Which is good ripper. I tried Poweramp, its paid. Free trial version didn't work too


----------



## kiranjoshi7 (Oct 31, 2014)

I have placed order for v sonic GR 07 from Amazon US. Product is on its way. I shall receive it in India from my friend in mid Nov.
Thanks a lot for good advice. Special thanks to chaitanya.
Regards


----------



## $hadow (Oct 31, 2014)

kiranjoshi7 said:


> I have placed order for v sonic GR 07 from Amazon US. Product is on its way. I shall receive it in India from my friend in mid Nov.
> Thanks a lot for good advice. Special thanks to chaitanya.
> Regards



Do post a review.


----------



## kiranjoshi7 (Oct 31, 2014)

Surely, once I get it


----------



## kiranjoshi7 (Nov 11, 2014)

Hi.
Will there be any significant difference in sound quality of following players:
HTC one 
MotoG
And Fiiox3, this has Wolfson DAC. Is this player significantly better in terms of SQ?
Regards,


----------



## Chaitanya (Nov 11, 2014)

From personal experience, my phone gets unhappy with my 32 ohm popular, so 40 ohm is lot for any general phone. 

X3 will do justice to them.


----------



## Chaitanya (Nov 11, 2014)

BTW, received them yet?


----------



## kiranjoshi7 (Nov 11, 2014)

Yet to receive v sonic.
Should I get fiio x3 ? Or Moto G is okay for Hindi songs coupled with GR07?


----------



## Chaitanya (Nov 11, 2014)

No mobile will work...
Not for any genre.
You may wanna buy a x3 or any player that can drive higher imp phones


----------



## kiranjoshi7 (Nov 11, 2014)

Hi chaitany,
Sorry.
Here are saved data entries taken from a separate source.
Lemma start_ok d m : 0 < d → system_ok 0 (start d m).
Proof.
  intros. constructor; simpl; try done.
  - intros p e Hin. by apply elem_of_nil in Hin.
  - intros p cap _. split; [done|]. intros r. apply not_elem_of_nil.
  - intros p id f. split; [done|]. by intros (i & ? & _).
Qed.

Lemma reachable_ok d m n s :
  0 < d → Z.of_nat n < uint64_max → nsteps emit_step n (start d m) s → system_ok n s.
Proof.
  intros Hd Hn Hr. revert s Hr. induction n as [|n IH]; intros s Hr.
  - inversion Hr; subst. by apply start_ok.
  - replace (S n) with (n + 1)%nat in Hr by lia. apply nsteps_add_inv in Hr as (s1 & Hr1 & Hr2).
    apply nsteps_once_inv in Hr2. eapply emit_step_ok; [apply IH; [lia|done]|lia|done].
Qed.

(** C35. Fan-out.  Let threads subscribe, unsubscribe, emit, push and pop in
    any interleaving, fewer than 2^64 steps.  A queue [p] is owed, by what
    happened alone, every event emitted while its subscription was registered
    and selected by that subscription's filter, under the number it has among
    all events emitted.  The pushes made into the queue and the ones pending in
    a thread inside [emit] are together exactly those events, once each, and a
    pending one can always be made.  Of what was pushed, the queue holds, in
    that order, what a bounded queue holds that discards the oldest when full:
    each event discarded is counted, and every pop so far has returned the
    oldest event held, and none when there was none. *)
Theorem fan_out_exactly_once d m n s p q :
  0 < d → Z.of_nat n < uint64_max → nsteps emit_step n (start d m) s → sys_queues s !! p = Some q →
  let cap := Z.to_nat (max_size_ q) in
  let pending := pushed_to p (pushes (sys_threads s)) in
  pushed_to p (sys_log s) ++ pending ≡ₚ ow_events (owed p (sys_acts s)) ∧
  (∀ e, e ∈ pending → ∃ h', push_at e p (sys_queues s) = Some h') ∧
  queue_ q = (held p cap (sys_acts s)).1 ∧ dropped_count_ q = Z.of_nat (held p cap (sys_acts s)).2 ∧
  pops_oldest p cap (sys_acts s) ∧ 0 < max_size_ q ∧ queue_size q ≤ max_size_ q.
Proof.
  intros Hd Hn Hr Hq. pose proof (reachable_ok _ _ _ _ Hd Hn Hr) as Hok.
  destruct (so_queues _ _ Hok p q Hq). split_and!; try done; [by apply Hok|].
  intros e He%elem_of_pushed_to. by eapply push_at_defined.
Qed.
I didn't get you.
Kindly elaborate plz.


----------



## Chaitanya (Nov 11, 2014)

See each headphone has certain impedance(opposition to flow of current in lay man terms), any source has to force ample amount of current through the electromagnetic coil of headphone.

As the impedance rises the job of producing natural sound & delivering required power gets tougher on part of the source ( mobile, pmp...). 

In my observation, generally all current mobile phones easily drive IEM's up to 24 ohm impedance.
 My moto G is unable to drive my 32ohm IEM's (they get loud but don't reproduce what the laptop does, since laptop has greater power supply capacity).

Considering the fact that, your IEM's are 40 ohm ones, you must look source with ability to drive those.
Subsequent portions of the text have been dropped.